New York Post April 7, 2018
Urban PolicyNYC
Health PolicyMental Illness

Editor's note: The following is an editorial from the April 7, 2018, issue of the New York Post,

New York’s Finest are on the hot seat again after four officers fatally shot an unarmed Brooklyn man, Saheed Vassell, on Wednesday. They don’t deserve it — but the city mental-health system does.

The officers were responding to calls of a man using a gun to terrorize folks, including an adult with a kid. When they got to the scene, Vassell, as video shows, took what police called “a two-handed shooting stance” and pointed the “gun” at the cops.

Except it was a piece of a welding torch that merely looked like a firearm.

Critics say the cops should’ve asked him to raise his hands before firing, or at least aimed for his leg. But the video suggests the officers had scant time to react; they were told he had a weapon and believed they saw one — pointing straight at them. They had every right to defend themselves. (As for aiming at his leg, cops only do that in movies; the risk of missing is too great.)

Vassell had 28 prior arrests, including some where he was labeled “emotionally disturbed,” and at least two admissions to a psych hospital. His father says he was bipolar and had been off his meds “for years.”

This was a horrible tragedy. But equally troubling is that countless others like Vassell roam the streets with mental problems that could lead to similar deadly incidents

The biggest victims here are the mentally ill themselves, as Vassell’s death proves. But lax treatment protocols also put the public at risk and cops in no-win situations.

The best way to prevent these nightmares is to get these people the help they need before they become threats. Shift Mayor Bill de Blasio’s $800 million ThriveNYC to focus on the seriously — dangerously — ill.

Push the Assembly to go along with strengthening Kendra’s Law so more families can get seriously ill loved ones the help they need, but won’t accept.

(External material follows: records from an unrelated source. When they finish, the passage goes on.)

Lemma draw_prefix_inj (x y : string) : "draw_" ++ x = "draw_" ++ y -> x = y.
Proof. simpl. intro E. now injection E. Qed.

Lemma rename_col_combine (f g : nat -> string) (xs : list nat) :
  (forall a b, f a = f b -> a = b) -> NoDup xs ->
  forall x, In x xs -> rename_col (combine (map f xs) (map g xs)) (f x) = g x.
Proof.
  intros Hf Hnd. induction Hnd as [|y ys Hy Hnd IH]; simpl; [tauto|].
  intros x [<- | Hx].
  - now rewrite String.eqb_refl.
  - destruct (String.eqb_spec (f y) (f x)) as [E|E].
    + apply Hf in E. subst. contradiction.
    + now apply IH.
Qed.

(** The rename sends each local column to the new column at its position. *)
Lemma renamed_draw_cols_new (ds : list nat) (i : nat) :
  renamed_draw_cols ds i = new_cols ds i.
Proof.
  unfold renamed_draw_cols, local_cols, new_cols.
  rewrite map_map.
  apply map_ext_in. intros d Hd.
  apply (rename_col_combine (fun d => "draw_" ++ str_nat d)
           (fun d => "draw_" ++ str_np (np_add_int d (col_add ds i)))).
  - intros a b E. now apply str_nat_inj, draw_prefix_inj.
  - apply seq_NoDup.
  - exact Hd.
Qed.

(** C1 (code_bug): [col_add] of iteration 0 is [np.sum([])], the float
    [0.0], so the first iteration's draws are renamed [draw_0.0],
    [draw_1.0], ... instead of [draw_0], [draw_1], ...; later iterations
    get [draw_{c+d}] as intended.  At [H = 2], [n_draws = 10] the assembled
    draw columns are [draw_0.0 .. draw_2.0, draw_3 .. draw_9]: [draw_0] is
    not among them. *)
Theorem assembled_draw_cols_float_offset (H n_draws : nat) :
  let ds := iteration_n_draws H n_draws in
  renamed_draw_cols ds 0
    = map (fun d => "draw_" ++ str_nat d ++ ".0") (seq 0 (nth 0 ds 0))
  /\ (forall i, 1 <= i <= H ->
        renamed_draw_cols ds i
        = map (fun d => "draw_" ++ str_nat (d + list_sum (firstn i ds))) (seq 0 (nth i ds 0)))
  /\ assembled_draw_cols 2 10
     = ["draw_0.0"; "draw_1.0"; "draw_2.0"; "draw_3"; "draw_4"; "draw_5";
        "draw_6"; "draw_7"; "draw_8"; "draw_9"]
  /\ ~ In "draw_0" (assembled_draw_cols 2 10).
Proof.
  cbv zeta. split; [|split; [|split]].
  - rewrite renamed_draw_cols_new. unfold new_cols, col_add. simpl.
    apply map_ext. intro d. now rewrite Nat.add_0_r.
  - intros i Hi. rewrite renamed_draw_cols_new. unfold new_cols, col_add.
    destruct (firstn i (iteration_n_draws H n_draws)) eqn:E.
    + exfalso. apply (f_equal (@List.length nat)) in E.
      rewrite length_firstn, iteration_n_draws_shape, length_app, repeat_length in E.
      simpl in E. lia.
    + reflexivity.
  - reflexivity.
  - vm_compute. intuition discriminate.
Qed.
(** What [decode] reads of a header object, and of a chunk object when the
    recipient's MAC key is [mac_key]. *)
Definition header_compat (o1 o2 : obj) : Prop :=
  same_dump o1 o2
  /\ getitem o1 (OStr "sender") = getitem o2 (OStr "sender")
  /\ getitem o1 (OStr "recipients") = getitem o2 (OStr "recipients").

Definition chunk_compat (mac_key : obj) (o1 o2 : obj) : Prop :=
  same_dump o1 o2
  /\ forall session_key mac_group nonce,
       open_chunk session_key mac_key mac_group nonce o1
       = open_chunk session_key mac_key mac_group nonce o2.

(** A dictionary without its [macs] entry. *)
Definition without_macs (d : dict) : dict :=
  filter (fun kv => negb (obj_eqb (fst kv) (OStr "macs"))) d.

(** A sequence of tags: a list of byte strings. *)
Definition tags_value (o : obj) : Prop := exists tags : list bytes, o = OList (map OBytes tags).

(** Two chunk dictionaries that are the same but for their [macs]: either
    may have none, and those they have are sequences of tags. *)
Definition macs_edit (o1 o2 : obj) : Prop :=
  exists d1 d2,
    o1 = ODict d1 /\ o2 = ODict d2
    /\ without_macs d1 = without_macs d2
    /\ (forall v, In (OStr "macs", v) d1 -> tags_value v)
    /\ (forall v, In (OStr "macs", v) d2 -> tags_value v).

(** The frames of a list of objects, each behind its own prefix. *)
Fixpoint framed (fs : list (obj * obj)) : bytes :=
  match fs with
  | [] => []
  | (prefix, o) :: fs' => frame_with prefix o ++ framed fs'
  end.

(** The dictionary entry can be dumped. *)
Definition entry_ok (kv : obj * obj) : Prop :=
  exists k' v',
    recurse_repr (fst kv) = Ok k' /\ recurse_repr (snd kv) = Ok v' /\ hashable k' = true.

(** What the [crypto_secretbox_open] calls of a record answered: the
    plaintext, or nothing where the call raised. *)
Fixpoint secretbox_open_results (cs : list call) : list (option bytes) :=
  match cs with
  | [] => []
  | SecretboxOpen ciphertext nonce key :: cs' =>
      crypto_secretbox_open ciphertext nonce key :: secretbox_open_results cs'
  | _ :: cs' => secretbox_open_results cs'
  end.

(** No byte string is left in the object, at any depth. *)
Fixpoint no_bytes (o : obj) : bool :=
  match o with
  | OBytes _ => false
  | OList l => forallb no_bytes l
  | ODict d => forallb (fun kv => no_bytes (fst kv) && no_bytes (snd kv)) d
  | _ => true
  end.

(** No dictionary in the object, at any depth below lists and dictionary
    values, has a list or a dictionary for a key. *)
Fixpoint keys_hashable (o : obj) : bool :=
  match o with
  | OList l => forallb keys_hashable l
  | ODict d => forallb (fun kv => hashable (fst kv) && keys_hashable (snd kv)) d
  | _ => true
  end.

(** A dictionary without its [version] entry. *)
Definition without_version (d : dict) : dict :=
  filter (fun kv => negb (obj_eqb (fst kv) (OStr "version"))) d.

(** Two dictionaries that are the same but for [version]: either may have
    none, and the ones they have are integers. *)
Definition version_edit (o1 o2 : obj) : Prop :=
  exists d1 d2,
    o1 = ODict d1 /\ o2 = ODict d2
    /\ without_version d1 = without_version d2
    /\ (forall v, In (OStr "version", v) d1 -> exists z, v = OInt z)
    /\ (forall v, In (OStr "version", v) d2 -> exists z, v = OInt z).

(** What the loop of [decode] reads of a chunk object when the recipient's
    MAC key and group are [mac_key] and [mac_group]. *)
Definition chunk_compat_at (mac_key mac_group : obj) (o1 o2 : obj) : Prop :=
  same_dump o1 o2
  /\ forall session_key nonce,
       open_chunk session_key mac_key mac_group nonce o1
       = open_chunk session_key mac_key mac_group nonce o2.

(** Two chunk dictionaries, each with a sequence of tags under [macs], that
    are the same but for the tags at the places other than [j]; the two
    sequences may differ in length. *)
Definition other_tags_edit (j : nat) (o1 o2 : obj) : Prop :=
  exists d1 d2 tags1 tags2,
    o1 = ODict d1 /\ o2 = ODict d2
    /\ without_macs d1 = without_macs d2
    /\ dict_lookup d1 (OStr "macs") = Some (OList (map OBytes tags1))
    /\ dict_lookup d2 (OStr "macs") = Some (OList (map OBytes tags2))
    /\ nth_error tags1 j = nth_error tags2 j.

(** *** [main]

    [main] prints two values and returns nothing; here it answers the two
    values it prints, the base64 text of the encoded message and the decoded
    message. *)
Definition main : M (string * bytes) :=
  let max_public := crypto_scalarmult_base Hardcoded.max_private in
  let message := Hardcoded.message in
  output <- encode Hardcoded.jack_private [[max_public]] message ;;
  decoded_message <- decode output Hardcoded.max_private ;;
  ret (b64encode output, decoded_message).

(** The nonces of the [crypto_box] calls of a record. *)
Fixpoint box_nonces (cs : list call) : list bytes :=
  match cs with
  | [] => []
  | Box _ nonce _ _ :: cs' => nonce :: box_nonces cs'
  | _ :: cs' => box_nonces cs'
  end.

(** The first [n] frames of a stream as [read_framed_msgpack] takes them (a
    length, which is dropped, then the object), and the bytes after them. *)
Fixpoint read_n_frames (n : nat) (s : bytes) : option (list obj * bytes) :=
  match n with
  | O => Some ([], s)
  | S n' =>
      match unpack s with
      | Some (_, s1) =>
          match unpack s1 with
          | Some (o, s2) =>
              match read_n_frames n' s2 with
              | Some (os, rest) => Some (o :: os, rest)
              | None => None
              end
          | None => None
          end
      | None => None
      end
  end.

(** The [crypto_secretbox_open] calls that open, in order, the chunks that
    [encode] sealed under [session_key], the first of them numbered
    [chunknum]. *)
Fixpoint open_calls (session_key : bytes) (chunknum : N) (chunks : list bytes)
    : list call :=
  match chunks with
  | [] => []
  | chunk :: chunks' =>
      SecretboxOpen (crypto_secretbox chunk (chunk_nonce chunknum) session_key)
        (chunk_nonce chunknum) session_key
      :: open_calls session_key (chunknum + 1) chunks'
  end.


(** What Python can hash: no dictionary, and a list, which stands here for
    the tuple that [umsgpack] makes of an array used as a key, only when its
    items can be hashed. *)
Fixpoint tuple_key (o : obj) : bool :=
  match o with
  | ODict _ => false
  | OList l => forallb tuple_key l
  | _ => true
  end.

And then there’s the city’s Assisted Outpatient Treatment evaluators, who can invoke Kendra’s Law to compel people to take their meds: Move them out of a central office in Queens (where de Blasio has placed them) and back into the hospitals, jails and homeless shelters.

DJ Jaffe and Carolyn Gorman made this last point in Friday’s Post. When Brian Lehrer asked the mayor about it on WNYC, de Blasio pumped the 1-888-NYC-WELL hotline — whose operators tell you to call the police if it involves someone dangerous.

If the city doesn’t get more aggressive in having non-cops handle serious mental issues, Saheed Vassell won’t be the last such tragedy.